Description
So it looks like mixed-size-accesses made the round on twitter again recently which got me thinking about them. rust-lang/rust#97516 carefully chose not to talk about them (and anyway it's not clear that is the right place to go into more detail about them). So what do we want to do with them in Rust?
Some facts:
-
In C++, you cannot convert a
&uint16_t
into an reference to an array "because no such array exists at that location in memory"; they insist that memory is strongly typed. This means they don't even have to talk about mixed-size accesses. It also means they are ignoring a large fraction of the programs out there but I guess they are fine with that. We are not. ;) -
Apparently the x86 manual says you "should" not do this: "Software should access semaphores (shared memory used for signalling between multiple processors) using identical addresses and operand lengths." It is unclear what "should" means (or what anything else here really means, operationally speaking...)
-
In Rust, it is pretty much established that you can safely turn a
&mut u16
into a&mut [u8; 2]
. So you can do something where you start with a&mut AtomicU16
, do some atomic things to it, then use the above conversion and get a&mut AtomicU8
and do atomic things with that -- a bona fide mixed-size atomic access.However, this means that there is a happens-before edge between all the 16-bit accesses and the 8-bit accesses. Having the
&mut
means that there is synchronization.
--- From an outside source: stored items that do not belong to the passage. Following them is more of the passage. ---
(** * Conway's Game of Life (src/index.js): a shallow embedding

    The script keeps one global [state] object, a collection of DOM cells
    and draws pseudo-random numbers.  All three are threaded explicitly
    through the functions below as a [World].  The two cell tables are
    JavaScript objects keyed by the strings [`${row}_${col}`]; they are
    modelled as finite maps over strings, and the key arithmetic of
    [countNeighbors] and [evolve] is carried out on the rendered keys, as
    in the script. *)

From Stdlib Require Import ZArith QArith Lia Lqa Ascii.
From stdpp Require Import gmap strings list fin_maps pretty.

Local Open Scope Z_scope.

(** ** JavaScript numbers, as far as the script meets them *)

(** Grid arithmetic is integer arithmetic; the only other number it can
    produce is [NaN] (from [Number] on a string that is no numeral, or
    from subtracting [undefined]).  The numbers of the script are
    doubles: an [Int z] stands for the double of that value, which exists
    for every [z] up to 2^53 in magnitude, and the doubles that are not
    integers, and the infinite ones, have no counterpart here.  Only the
    two numbers read from the input fields can be such doubles. *)
Inductive num : Type :=
  | NaN
  | Int (z : Z).

Global Instance num_eq_dec : EqDecision num.
Proof. solve_decision. Defined.

(** [x + k] for an integer literal or constant [k]. *)
Definition num_add (x : num) (k : Z) : num :=
  match x with NaN => NaN | Int z => Int (z + k) end.

(** [x % k]: the remainder takes the sign of the dividend ([Z.rem]);
    [x % 0] is [NaN]. *)
Definition num_rem (x : num) (k : Z) : num :=
  match x with
  | NaN => NaN
  | Int z => if decide (k = 0) then NaN else Int (Z.rem z k)
  end.

(** Relational operators: every comparison with [NaN] is false. *)
Definition num_gt (x : num) (k : Z) : bool :=
  match x with NaN => false | Int z => bool_decide (k < z) end.
Definition num_lt (x : num) (k : Z) : bool :=
  match x with NaN => false | Int z => bool_decide (z < k) end.
Definition num_strict_eq (x : num) (k : Z) : bool :=
  match x with NaN => false | Int z => bool_decide (z = k) end.

(** Truthiness of a number: [0] and [NaN] are falsy. *)
Definition truthy (x : num) : bool :=
  match x with NaN => false | Int z => negb (bool_decide (z = 0)) end.
(** Trades of the examples: a buy of ten shares, a sale of shares that
    are not held, and a buy that costs more than the initial cash. *)
Definition example_buy : OrderExecutor.Trade :=
  {| OrderExecutor.action := "BUY"; OrderExecutor.symbol := "AAPL";
     OrderExecutor.quantity := 10; OrderExecutor.price := 100 |}.

Definition example_sell : OrderExecutor.Trade :=
  {| OrderExecutor.action := "SELL"; OrderExecutor.symbol := "XOM";
     OrderExecutor.quantity := 5; OrderExecutor.price := 10 |}.

Definition example_big_buy : OrderExecutor.Trade :=
  {| OrderExecutor.action := "BUY"; OrderExecutor.symbol := "NEM";
     OrderExecutor.quantity := 2000; OrderExecutor.price := 100 |}.

(** The tracker after the replay of the one buy, and a later quote. *)
Definition example_world : PortfolioTracker.World :=
  PortfolioTracker.sync_from_sim (PortfolioTracker.Log [example_buy])
    PortfolioTracker.default_initial_cash fresh_world.

Definition example_live_prices : gmap string Q := <["AAPL" := 110]> ∅.

(** A cycle in which AAPL is cheap and well scored, and XOM is held with
    collapsed fundamentals. *)
Definition example_window (sym : string) (position : Q)
  : TradingWindow.WindowResult :=
  {| TradingWindow.symbol := sym; TradingWindow.center := 100;
     TradingWindow.upper := 105; TradingWindow.lower := 95;
     TradingWindow.current_price := 95 + 10 * position;
     TradingWindow.position := position;
     TradingWindow.z_score := 0; TradingWindow.volatility := 0.2 |}.

Definition example_scores : gmap string Q :=
  <["AAPL" := 80]> (<["XOM" := 25]> ∅).

Definition example_windows : gmap string TradingWindow.WindowResult :=
  <["AAPL" := example_window "AAPL" 0.1]>
    (<["XOM" := example_window "XOM" 0.5]> ∅).

Definition example_held : gset string := {["XOM"]}.

(** A restart of the process would load the blocks the tracker holds. *)
Definition survives_restart (self : RiskManager.WashSaleTracker) : Prop :=
  RiskManager.blocked
    (RiskManager.WashSaleTracker_init (RiskManager.wash_sale_file self))
  = RiskManager.blocked self.

(** The thirty days of a wash sale block, in microseconds. *)
Definition block_duration : Z :=
  (Config.WASH_SALE_BLOCK_DAYS * RiskManager.microseconds_per_day)%Z.

(** A tracker started without a file, and an instant. *)
Definition example_wash_tracker : RiskManager.WashSaleTracker :=
  RiskManager.WashSaleTracker_init Py.Absent.

Definition example_now : Z := 1700000000000000.

(** What a trade of the log adds to the cash. *)
Definition cash_flow (trade : OrderExecutor.Trade) : Q :=
  if String.eqb (OrderExecutor.action trade) "BUY" then
    - (inject_Z (OrderExecutor.quantity trade) * OrderExecutor.price trade)
  else if String.eqb (OrderExecutor.action trade) "SELL" then
    inject_Z (OrderExecutor.quantity trade) * OrderExecutor.price trade
  else 0.

(** The budget of one position, before it is cut to whole shares. *)
Definition position_budget (portfolio_value sector_allocation : Q)
    (num_sector_stocks : Z) : Q :=
  Py.min (portfolio_value * sector_allocation
          / inject_Z (Z.max num_sector_stocks 1))
         (portfolio_value * Config.MAX_POSITION_PCT).

(** The three errors of the live executor. *)
Definition executor_errors : list string :=
  ["preview_failed"; "no_preview_ids"; "place_failed"].

(** What a holding is worth at its average cost. *)
Definition worth (h : PortfolioTracker.Holding) : Q :=
  inject_Z (PortfolioTracker.qty h) * PortfolioTracker.avg_cost h.

(** Every holding has a positive quantity. *)
Definition positive_holdings (hs : gmap string PortfolioTracker.Holding)
  : Prop :=
  map_Forall (λ _ h, (0 < PortfolioTracker.qty h)%Z) hs.

(** A broker that previews every order and accepts none. *)
Definition example_session : OrderExecutor.Session string :=
  {| OrderExecutor.preview_order := λ _ _ _ _, Some ["7861"];
     OrderExecutor.place_order := λ _ _ _ _ _, None |}.
(* ===== verification/Action.v ===== *)
(** * Actions, roles and authorization

    [action.rs], the engine of [policy.rs] and the route check of [route.rs]:
    the canonical action registry, the built-in roles and the actions each
    grants, the authorization request, the preflight gates on API keys, the
    foundation engine over explicit grants, the Cedar-backed engine (the Cedar
    library is a parameter), the filtering of item lists and the recording of
    decision evidence. *)

From S2P Require Import Prelude Domain.

(** ** The action registry (the [gateway_actions!] table) *)

Module GatewayAction.

Inductive t : Set :=
  | TenantRead | TenantWrite | IdentityProviderRead | IdentityProviderWrite | UserRead
  | UserWrite | UserDisable | ExternalIdentityRead | ExternalIdentityUnlink | SessionRead
  | SessionRevoke | SessionUpdate | ServiceAccountRead | ServiceAccountWrite
  | ServiceAccountDisable | OrganizationRead | OrganizationWrite | OrganizationMemberRead
  | OrganizationMemberWrite | OrganizationInviteRead | OrganizationInviteCreate
  | OrganizationInviteManage | OrganizationInviteAccept | ProjectRead | ProjectWrite
  | ProjectMemberRead | ProjectMemberWrite | CallerCredentialRead | CallerCredentialDisable
  | ActionGrantRead | ActionGrantWrite | ProviderEndpointRead | ProviderEndpointWrite
  | UpstreamCredentialRead | UpstreamCredentialWrite | UpstreamCredentialRotate
  | SecretRefRead | SecretRefWrite | SecretRefLocatorRead | CodexOAuthConnectionRead
  | CodexOAuthConnectionWrite | CodexOAuthSessionRead | CodexOAuthSessionStart
  | CodexOAuthSessionRevoke | CodexOAuthRefreshRead | ModelTargetRead | ModelTargetWrite
  | ModelAliasRead | ModelAliasWrite | PricingSkuRead | PricingSkuWrite | RoutingGroupRead
  | RoutingGroupWrite | RoutePolicyRead | RoutePolicyWrite | ProviderGrantRead
  | ProviderGrantWrite | QuotaPolicyRead | QuotaPolicyWrite | AdmissionPolicyRead
  | AdmissionPolicyWrite | RedactionPolicyRead | RedactionPolicyWrite | ApiKeyCreate
  | ApiKeyRead | ApiKeyRotate | ApiKeyDisable | RoleRead | RoleWrite | RoleBindingRead
  | RoleBindingWrite | PolicyRead | PolicyWrite | BudgetPolicyRead | BudgetPolicyWrite
  | ConfigRead | ConfigApply | ConfigPublish | ConfigRollback | RouteSimulationRun
  | CatalogImportCreate | CatalogImportRead | MaintenanceWindowRead
  | MaintenanceWindowWrite | ModelInvoke | ModelStream | ModelNative | RouteDebugRead
  | UsageRead | UsageSummaryRead | UsageEventRead | RealtimeDashboardRead
  | DashboardTenantRead | DashboardOrganizationRead | DashboardProjectRead
  | DashboardProjectMemberRead | DashboardApiKeyRead | DashboardServiceAccountRead
  | ModelObservabilityRead | ProviderObservabilityRead | BudgetDashboardRead
  | QuotaDashboardRead | AuditRead | ExportRead | ExportCreate | NotificationRead
  | NotificationWrite | NotificationOutboxWrite | ObservabilityExportRead
  | ObservabilityExportWrite | HealthRead | ProviderHealthOverride | EmergencyDisable
  | DebugCaptureEnable.
Definition target_ok (c : GatewayCatalogSnapshot.t) (t : ModelTargetConfig.t) : Prop :=
  (∃ e, e ∈ GatewayCatalogSnapshot.provider_endpoints c ∧
    ProviderEndpoint.provider_endpoint_id e = ModelTargetConfig.provider_endpoint_id t ∧
    ModelTargetConfig.protocol_family t ∈ ProviderEndpoint.protocol_families e) ∧
  target_credential_ok c t.

Definition policy_ok (c : GatewayCatalogSnapshot.t) (p : RoutePolicyConfig.t) : Prop :=
  (∀ ttl, RoutePolicyConfig.sticky_ttl_seconds p = Some ttl → (60 ≤ ttl ≤ 86400)%Z) ∧
  (∃ g, g ∈ GatewayCatalogSnapshot.routing_groups c ∧
    RoutingGroupConfig.routing_group_id g = RoutePolicyConfig.routing_group_id p) ∧
  (∃ gt, gt ∈ GatewayCatalogSnapshot.routing_group_targets c ∧
    RoutingGroupTargetConfig.routing_group_id gt = RoutePolicyConfig.routing_group_id p).

Definition alias_ok (c : GatewayCatalogSnapshot.t) (a : ModelAliasConfig.t) : Prop :=
  ∃ p, p ∈ GatewayCatalogSnapshot.route_policies c ∧
    RoutePolicyConfig.route_policy_id p = ModelAliasConfig.route_policy_id a ∧
    RoutePolicyConfig.model_alias_id p = ModelAliasConfig.model_alias_id a ∧
    ∀ gt, gt ∈ GatewayCatalogSnapshot.routing_group_targets c →
      RoutingGroupTargetConfig.routing_group_id gt = RoutePolicyConfig.routing_group_id p →
      ∃ t, t ∈ GatewayCatalogSnapshot.model_targets c ∧
        ModelTargetConfig.model_target_id t = RoutingGroupTargetConfig.model_target_id gt ∧
        ModelTargetConfig.protocol_family t = ModelAliasConfig.protocol_family a.
Definition spec_provider_grant_allows (grants : list ProviderGrantConfig.t)
    (context : RouteCandidateContext.t) (endpoint : ProviderEndpoint.t)
    (target : ModelTargetConfig.t) : bool :=
  let actor := RouteCandidateContext.actor context in
  let path := ProviderGrantPath.mk (RouteCandidateContext.alias context)
    (RouteCandidateContext.policy context) (RouteCandidateContext.group context)
    target endpoint in
  match AuthenticatedActor.organization_id actor with
  | None => false
  | Some organization_id =>
      if negb (scope_allows_all_path_nodes grants actor ProviderGrantScopeKind.Organization
                 organization_id path)
      then false
      else
        match AuthenticatedActor.project_id actor with
        | None => true
        | Some project_id => project_scope_inherits_or_narrows grants actor project_id path
        end
  end.

Definition provider_grant_allows (grants : list ProviderGrantConfig.t)
    (context : RouteCandidateContext.t) (endpoint : ProviderEndpoint.t)
    (target : ModelTargetConfig.t) : bool :=
  if negb (has_spec_provider_grants grants (RouteCandidateContext.actor context))
  then legacy_provider_grant_allows grants (RouteCandidateContext.actor context) endpoint target
  else spec_provider_grant_allows grants context endpoint target.

(** ** Declarative reading of grants *)

(** The grant is live for the actor in the scope. *)
Definition in_force (g : ProviderGrantConfig.t) (actor : AuthenticatedActor.t)
    (scope_kind : ProviderGrantScopeKind.t) (scope_id : string) : Prop :=
  ProviderGrantConfig.status g = ResourceStatus.Active ∧
  ProviderGrantConfig.tenant_id g = AuthenticatedActor.tenant_id actor ∧
  grant_scope_kind g = Some scope_kind ∧
  grant_scope_id g = Some scope_id ∧
  (ProviderGrantConfig.principal_id g = None ∨
   ProviderGrantConfig.principal_id g = AuthenticatedActor.principal_id actor).

(** The grant names node [i] of the path and reaches node [n]: itself, or a
    descendant where its closure mode and effect agree. *)
Definition covers (g : ProviderGrantConfig.t) (path : ProviderGrantPath.t) (n : nat) : Prop :=
  ∃ kind id i,
    ProviderGrantConfig.resource_kind g = Some kind ∧
    ProviderGrantConfig.resource_id g = Some id ∧
    ProviderGrantPath.nodes path !! i = Some (ProviderGrantPathNode.mk kind id) ∧
    match ProviderGrantConfig.closure_mode g with
    | ProviderGrantClosureMode.SelfOnly => i = n
    | ProviderGrantClosureMode.IncludeDescendants =>
        ProviderGrantConfig.effect g = ProviderGrantEffect.Allow ∧ i ≤ n
    | ProviderGrantClosureMode.DenyDescendants =>
        ProviderGrantConfig.effect g = ProviderGrantEffect.Deny ∧ i ≤ n
    end.

(** Some grant of the given effect, in force in the scope, covers node [n]. *)
Definition reaches (grants : list ProviderGrantConfig.t) (effect : ProviderGrantEffect.t)
    (actor : AuthenticatedActor.t) (scope_kind : ProviderGrantScopeKind.t) (scope_id : string)
    (path : ProviderGrantPath.t) (n : nat) : Prop :=
  ∃ g, g ∈ grants ∧ ProviderGrantConfig.effect g = effect ∧
    in_force g actor scope_kind scope_id ∧ covers g path n.

(** ** Lemmas *)

Lemma is_active_iff s : ResourceStatus.is_active s = true ↔ s = ResourceStatus.Active.
Proof. by destruct s. Qed.

Lemma optional_match_iff e a : optional_match e a = true ↔ e = None ∨ e = a.
Proof. unfold optional_match. destruct e; [rewrite bool_decide_eq_true|]; naive_solver. Qed.

Lemma grant_matches_scope_iff g actor sk sid :
  ResourceStatus.is_active (ProviderGrantConfig.status g) = true ∧
  grant_matches_scope g actor sk sid = true ↔ in_force g actor sk sid.
Proof.
  unfold grant_matches_scope, in_force. cbv zeta.
  rewrite is_active_iff, !andb_true_iff, optional_match_iff, bool_decide_eq_true.
  destruct (grant_scope_kind g), (grant_scope_id g); rewrite ?bool_decide_eq_true; naive_solver.
Qed.

(** The five kinds of a path are distinct, so a position is a lookup. *)
Lemma position_iff p kind id i :
  ProviderGrantPath.position p kind id = Some i ↔
  ProviderGrantPath.nodes p !! i = Some (ProviderGrantPathNode.mk kind id).
Proof.
  unfold ProviderGrantPath.position, ProviderGrantPath.nodes. simpl.
  split.
  - intros H. destruct kind; simpl in H; try case_bool_decide; by simplify_eq/=.
  - intros H. do 5 (destruct i as [|i]; [simplify_eq/=; by rewrite bool_decide_true|]). done.
Qed.

Lemma grant_applies_to_node_iff g path n node :
  ProviderGrantPath.nodes path !! n = Some node →
  grant_applies_to_node g path node = true ↔ covers g path n.
Proof.
  destruct node as [nk nid]. intros Hn. unfold grant_applies_to_node, covers. simpl.
  destruct (ProviderGrantConfig.resource_kind g) as [k|]; [|naive_solver].
  destruct (ProviderGrantConfig.resource_id g) as [id|]; [|naive_solver].
  assert (∀ i, ProviderGrantPath.nodes path !! i = Some (ProviderGrantPathNode.mk nk nid) ↔ i = n)
    as Huniq.
  { intros i. split; [|by intros ->]. intros Hi. apply position_iff in Hi, Hn. congruence. }
  assert (grant_is_ancestor_or_self path k id (ProviderGrantPathNode.mk nk nid) = true ↔
    ∃ i, ProviderGrantPath.nodes path !! i = Some (ProviderGrantPathNode.mk k id) ∧ i ≤ n) as Hanc.
  { unfold grant_is_ancestor_or_self. simpl. apply position_iff in Hn as ->.
    setoid_rewrite <- position_iff.
    destruct (ProviderGrantPath.position path k id) as [i|]; [|naive_solver].
    rewrite Nat.leb_le. naive_solver. }
  destruct (ProviderGrantConfig.closure_mode g);
    rewrite andb_true_iff, ?Hanc, !bool_decide_eq_true; [|naive_solver..].
  split; [intros [-> ->]; naive_solver|].
  intros (k' & id' & i & [= <-] & [= <-] & Hi & ->). rewrite Hn in Hi. naive_solver.
Qed.

Lemma reaches_iff grants e actor sk sid path n node :
  ProviderGrantPath.nodes path !! n = Some node →
  existsb (λ g,
    ResourceStatus.is_active (ProviderGrantConfig.status g)
    && (ProviderGrantConfig.effect g ==? e)
    && grant_matches_scope g actor sk sid
    && grant_applies_to_node g path node) grants = true ↔
  reaches grants e actor sk sid path n.
Proof.
  intros Hn. rewrite existsb_iff. unfold reaches. apply exist_proper; intros g.
  rewrite !andb_true_iff, bool_decide_eq_true, (grant_applies_to_node_iff _ _ _ _ Hn),
    <- grant_matches_scope_iff. naive_solver.
Qed.

Lemma allows_node_iff grants actor sk sid path n node :
  ProviderGrantPath.nodes path !! n = Some node →
  spec_scope_allows_node grants actor sk sid path node = true ↔
  reaches grants ProviderGrantEffect.Allow actor sk sid path n.
Proof. apply reaches_iff. Qed.

Lemma denies_node_iff grants actor sk sid path n node :
  ProviderGrantPath.nodes path !! n = Some node →
  spec_scope_denies_node grants actor sk sid path node = true ↔
  reaches grants ProviderGrantEffect.Deny actor sk sid path n.
Proof. apply reaches_iff. Qed.

Lemma denies_node_false grants actor sk sid path n node :
  ProviderGrantPath.nodes path !! n = Some node →
  spec_scope_denies_node grants actor sk sid path node = false ↔
  ¬ reaches grants ProviderGrantEffect.Deny actor sk sid path n.
Proof. intros Hn. by rewrite <- not_true_iff_false, denies_node_iff. Qed.
(* ===== verification/RoutePlan.v ===== *)
(** * Route planning

    [catalog.rs], third part: resolving the alias a client names, evaluating
    the targets of its routing group in preference order, reusing a sticky
    route, and the evidence returned with the outcome.  The reads of the hot
    state are those of one [RouteHotState.t] for the whole plan. *)

From Stdlib Require Import Sorting.Sorted.
From S2P Require Import Prelude Order Domain HotState Routing Catalog Grants.

(** ** Requests and outcomes *)

Module RoutePlanRequest.
Record t : Type := mk {
  actor : AuthenticatedActor.t;
  protocol_family : ProtocolFamily.t;
  alias_name : string;
  streaming : bool;
  hot_state : RouteHotState.t;
  config_version : option Z;
  now : DateTime;
  route_affinity_hash : option string;
}.
End RoutePlanRequest.

Module RouteSelection.
Record t : Set := mk {
  model_alias_id : string;
  alias_name : string;
  route_policy_id : string;
  routing_group_id : string;
  model_target_id : string;
  upstream_model_id : string;
  pricing_sku_id : option string;
  provider_endpoint : ProviderEndpoint.t;
  upstream_credential_id : option string;
  filtered_summary : list RouteFilterSummary.t;
  sticky_hit : bool;
  sticky_miss_reason : option string;
  sticky_ttl_seconds : option Z;
}.
End RouteSelection.

Module RoutePlanOutcome.
Inductive t : Set :=
| Selected (selection : RouteSelection.t)
| ProviderGrantDenied
| NoRoute.
End RoutePlanOutcome.

Module RoutePlan.
Record t : Set := mk {
  outcome : RoutePlanOutcome.t;
  filtered_summary : list RouteFilterSummary.t;
}.
End RoutePlan.

Module CandidateEvaluation.
Inductive t : Set :=
| Selected (target : ModelTargetConfig.t) (endpoint : ProviderEndpoint.t)
| Filtered (reason : RouteFilterReason.t).
End CandidateEvaluation.

Module StickyRouteSelection.
Inductive t : Set :=
| Selected (selection : RouteSelection.t)
| Miss (reason : option string)
| Unavailable.
End StickyRouteSelection.

(** ** Resolving the alias *)

Definition alias_scope_score (alias : ModelAliasConfig.t) (actor : AuthenticatedActor.t)
    : option Z :=
  let project := ModelAliasConfig.project_id alias in
  let organization := ModelAliasConfig.organization_id alias in
  if (project ==? AuthenticatedActor.project_id actor)
     && (organization ==? AuthenticatedActor.organization_id actor)
     && (project !=? None) then Some 3%Z
  else if (project ==? None)
     && (organization ==? AuthenticatedActor.organization_id actor)
     && (organization !=? None) then Some 2%Z
  else if (project ==? None) && (organization ==? None) then Some 1%Z
  else None.

(** [sort_by_key(|(score, _)| Reverse( *score))]. *)
Definition score_order : Z * ModelAliasConfig.t → Z * ModelAliasConfig.t → comparison :=
  cmp_rev (cmp_on fst Z.compare).

Definition scoped_aliases (self : GatewayCatalogSnapshot.t) (actor : AuthenticatedActor.t)
    (alias_name : string) : list (Z * ModelAliasConfig.t) :=
  omap (λ alias, (λ score, (score, alias)) <$> alias_scope_score alias actor)
    (List.filter (λ alias,
       (ModelAliasConfig.tenant_id alias ==? AuthenticatedActor.tenant_id actor)
       && (ModelAliasConfig.alias_name alias ==? alias_name))
       (GatewayCatalogSnapshot.model_aliases self)).

Definition resolve_alias (self : GatewayCatalogSnapshot.t) (actor : AuthenticatedActor.t)
    (alias_name : string) : Result ModelAliasConfig.t :=
  match sort_by score_order (scoped_aliases self actor alias_name) with
  | [] => Err (GatewayError.NotFound ("model alias " +:+ alias_name))
  | (best_score, best_alias) :: rest =>
      if existsb (λ p, (p.1 =? best_score)%Z) rest
      then Err (GatewayError.BadRequest ("ambiguous model alias " +:+ alias_name))
      else Ok best_alias
  end.

Definition resolve_route_binding (self : GatewayCatalogSnapshot.t) (request : RoutePlanRequest.t)
    : Result (ModelAliasConfig.t * RoutePolicyConfig.t * RoutingGroupConfig.t) :=
  alias ← resolve_alias self (RoutePlanRequest.actor request)
            (RoutePlanRequest.alias_name request);
  if ModelAliasConfig.protocol_family alias !=? RoutePlanRequest.protocol_family request then
    Err (GatewayError.BadRequest
      ("protocol_mismatch: alias " +:+ ModelAliasConfig.alias_name alias +:+ " is "
       +:+ ProtocolFamily.as_str (ModelAliasConfig.protocol_family alias)
       +:+ ", ingress is "
       +:+ ProtocolFamily.as_str (RoutePlanRequest.protocol_family request)))
  else if negb (ResourceStatus.is_active (ModelAliasConfig.status alias)) then
    Err (GatewayError.NotFound ("model alias " +:+ RoutePlanRequest.alias_name request))
  else
    policy ← ok_or
      (List.find (λ p, RoutePolicyConfig.route_policy_id p
                       ==? ModelAliasConfig.route_policy_id alias)
         (GatewayCatalogSnapshot.route_policies self)) GatewayError.NotReady;
    if negb (ResourceStatus.is_active (RoutePolicyConfig.status policy))
    then Err GatewayError.NotReady
    else
      group ← ok_or
        (List.find (λ g, RoutingGroupConfig.routing_group_id g
                         ==? RoutePolicyConfig.routing_group_id policy)
           (GatewayCatalogSnapshot.routing_groups self)) GatewayError.NotReady;
      if negb (ResourceStatus.is_active (RoutingGroupConfig.status group))
      then Err GatewayError.NotReady
      else Ok (alias, policy, group).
I hope this means not even Intel disagrees with this, but since literally none of the words in that sentence is defined, who knows.
So... it seems like the most restrictive thing we can say, without disallowing code that you can already write entirely safely using bytemuck, is that
- it is allowed to do differently-sized atomic accesses to the same location over time,
- but only if any two not-perfectly-overlapping accesses are completely synchronized through other means (i.e., it is not these accesses themselves that add a happens-before edge, there already exists a happens-before edge through other accesses).
- Any other kind of mixed-size access is UB.